CIUDAD DE MÉXICO, 19 de diciembre de 2016.- A 12 años de distancia de un Informe del Relator Especial para los Derechos Humanos, la discriminación, la exclusión, la pobreza, la desigualdad y la falta de un acceso real y efectivo a la justicia, siguen siendo algunos de los factores que integran la compleja realidad con la que cerrará 2016.

A las que miembros de pueblos y comunidades enfrentan de manera cotidiana en el país, según en voz del presidente de la Comisión Nacional de los Derechos Humanos (CNDH), Luis Raúl González Pérez, que más bien pareció un reclamo.

Al atestiguar recientemente en la Entrega del Premio Nacional de Derechos Humanos 2016, el Ombudsman nacional coincidió que las situaciones evidenciadas en dicho informe, así como los postulados posteriores, de más de un modo continúan siendo vigentes.
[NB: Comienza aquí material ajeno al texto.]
Lemma delete_full db d top cs f ts fuel x rest : delete_ok db fuel -> depth_ok d -> rep db top (FullNode cs f) (TFull ts) ->
  canon d (TFull ts) -> path (x :: rest) -> (2 * length (x :: rest) <= fuel)%nat ->
  exists dirty n', delete (S fuel) db (FullNode cs f) (x :: rest) = Ok (dirty, n') /\ deleted db d top (TFull ts) (x :: rest) dirty n'.
Proof.
  intros IH Hd Hfull Hcan Hp Hf. pose proof Hcan as H0. apply canon_full_inv in H0 as (e & -> & Hl17 & Hch & Hv16 & (i & j & a & b & Hij & Hi & Hj & Ha & Hb)).
  cbn [length] in *. pose proof (path_range _ _ Hp) as Hx. destruct (full_child _ _ _ _ _ _ Hfull Hl17 Hx) as (t & Ht & Hct).
  assert (depth_ok e) as Hde by (unfold depth_ok in *; lia).
  destruct (delete_entry db e cs ts x rest fuel t f top) as (dirty & n' & t' & Heq & Hn' & Hentry & Hsame & Hg); try assumption; [lia|].
  pose proof (update_contents ts x t t' rest None Hl17 Hx Ht Hg) as Hget. cbn [delete]. rewrite Heq. cbn [rbind]. destruct dirty.
  - assert (rep db top (FullNode (set_child cs x n') newFlag) (TFull (<[Z.to_nat x := t']> ts))) as Hset
      by (eapply rep_set_child; [exact Hl17 | exact Hfull | exact Hx | exact Hn' | apply flag_new]).
    inversion Hset as [| | |tp us uts f' Hlen Hrep Hfl|]; subst.
    destruct (collapse_spec db top e (set_child cs x n') (<[Z.to_nat x := t']> ts)) as (n2 & t2 & -> & Hr2 & Hc2 & Hh2 & Hg2); auto.
    { split; [rewrite length_insert; exact Hl17|]. intros m u Hm Hun. destruct (decide (Z.to_nat x = m)) as [<-|Hne].
      - rewrite list_lookup_insert_eq in Hm by lia. injection Hm as <-. rewrite Z2Nat.id by lia. apply Hentry, Hun.
      - rewrite list_lookup_insert_ne in Hm by exact Hne. split; [exact Hun|]. split; [intros H; apply (Hch m); auto; lia|].
        intros H. assert (m = 16%nat) as -> by lia. auto. }
    { destruct (decide (Z.to_nat x = i)) as [E|Hne].
      - exists j, b. rewrite list_lookup_insert_ne by congruence. auto.
      - exists i, a. rewrite list_lookup_insert_ne by exact Hne. auto. }
    cbn [rbind]. exists true, n2. split; [reflexivity|]. exists t2. split; [exact Hr2|]. split; [right; exact Hc2|].
    split_and!; try discriminate; auto; [intros us _; apply (canon_not_nil _ _ Hc2)|]. intros key' Hp'. rewrite (Hg2 key' Hp'). apply Hget, Hp'.
  - exists false, (FullNode cs f). split; [reflexivity|]. apply deleted_same; [exact Hfull | right; exact Hcan|].
    rewrite (Hsame eq_refl), (list_insert_id ts _ t Ht) in Hget. rewrite (Hget _ Hp). apply decide_True, eq_refl.
Qed.
Lemma verify_sound d proof u fuel : depth_ok d -> collision_free proof u -> forall cur w nibbles v, sub w u -> stands cur w -> asks d w nibbles ->
  verify_loop fuel (proof_nodes proof) cur nibbles = Ok v -> v = default [] (tget w nibbles).
Proof.
  intros Hd Hcf. induction fuel as [|fuel IH]; intros cur w nibbles v Hs Hst Hask Hv; [discriminate|].
  destruct w as [|b|k c|ts].
  - assert (cur = NilNode) as -> by (destruct Hst as [-> | [h ->]]; reflexivity). injection Hv as <-. reflexivity.
  - assert (cur = ValueNode b) as -> by (destruct Hst as [-> | [h ->]]; reflexivity).
    destruct Hask as [E | [(w & [= <-] & ->) | [Hc _]]]; [discriminate| |inversion Hc]. injection Hv as <-. reflexivity.
  - assert (canon d (TShort k c)) as Hcan by (destruct Hask as [E | [(w & E & _) | [H _]]]; [discriminate.. | exact H]).
    destruct (stands_cases _ _ Hst I) as [-> | [h ->]].
    + cbn [verify_loop] in Hv. unfold BytesToHash in Hv. rewrite fit_right_id in Hv by apply thash_ok.
      destruct (proof_load _ _) as [n|] eqn:El; [|discriminate]. cbn [rbind] in Hv. apply (IH n (TShort k c)); auto.
      right. exists (Some (thash (TShort k c))). eapply proof_load_sound; eassumption.
    + rewrite shallow_short in Hv. cbn [verify_loop] in Hv. rewrite get_mismatch in Hv. cbn [tget].
      destruct (strip k nibbles) as [r|] eqn:Es; [|injection Hv as <-; reflexivity]. apply strip_Some in Es.
      pose proof (asks_short _ _ _ _ _ Hask Es) as Hask'. subst nibbles. rewrite drop_app_length in Hv.
      apply (IH (tref c) c); auto; [eapply sub_trans; [|exact Hs]; eauto using sub | left; reflexivity].
  - assert (canon d (TFull ts)) as Hcan by (destruct Hask as [E | [(w & E & _) | [H _]]]; [discriminate.. | exact H]).
    destruct (stands_cases _ _ Hst I) as [-> | [h ->]].
    + cbn [verify_loop] in Hv. unfold BytesToHash in Hv. rewrite fit_right_id in Hv by apply thash_ok.
      destruct (proof_load _ _) as [n|] eqn:El; [|discriminate]. cbn [rbind] in Hv. apply (IH n (TFull ts)); auto.
      right. exists (Some (thash (TFull ts))). eapply proof_load_sound; eassumption.
    + rewrite shallow_full in Hv. cbn [verify_loop] in Hv. destruct nibbles as [|x r]; [injection Hv as <-; reflexivity|].
      destruct (asks_full _ _ _ _ Hask) as (t & Ht & Hask'). rewrite tget_full, Ht. rewrite (child_map _ _ _ Ht) in Hv.
      destruct (is_nil (tref t)) eqn:En; [apply tref_nil_iff in En; subst t; injection Hv as <-; reflexivity|].
      apply (IH (tref t) t); auto; [eapply sub_trans; [|exact Hs]; eauto using sub | left; reflexivity].
Qed.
Este panorama para los mexicanos indudablemente sería más adverso si las conquistas y avances que los derechos humanos han concretado como consecuencia de las luchas sociales, y del trabajo intenso, consideró González Pérez.

Ante el Presidente de la República, el titular de la CNDH conminó a visibilizar, entender y procurar dar respuesta a las demandas, necesidades y problemas de sectores de nuestra población.

Como individuos y sociedad, exhortó a aprender y obtener si reflexionáramos y pudiéramos llevar a la práctica lo que significan conceptos tales como: tolerancia, inclusión y no discriminación, mismos que tienen una importancia fundamental en el ámbito de los derechos humanos.

“La intolerancia, la discriminación y la exclusión llevan implícito el negar la condición plena de persona a quien piensa o es diferente a nosotros, lo cual imposibilita el diálogo y el entendimiento, abriendo la puerta a la violencia y el ejercicio de la fuerza”, puntualizó el defensor de los derechos de los civiles.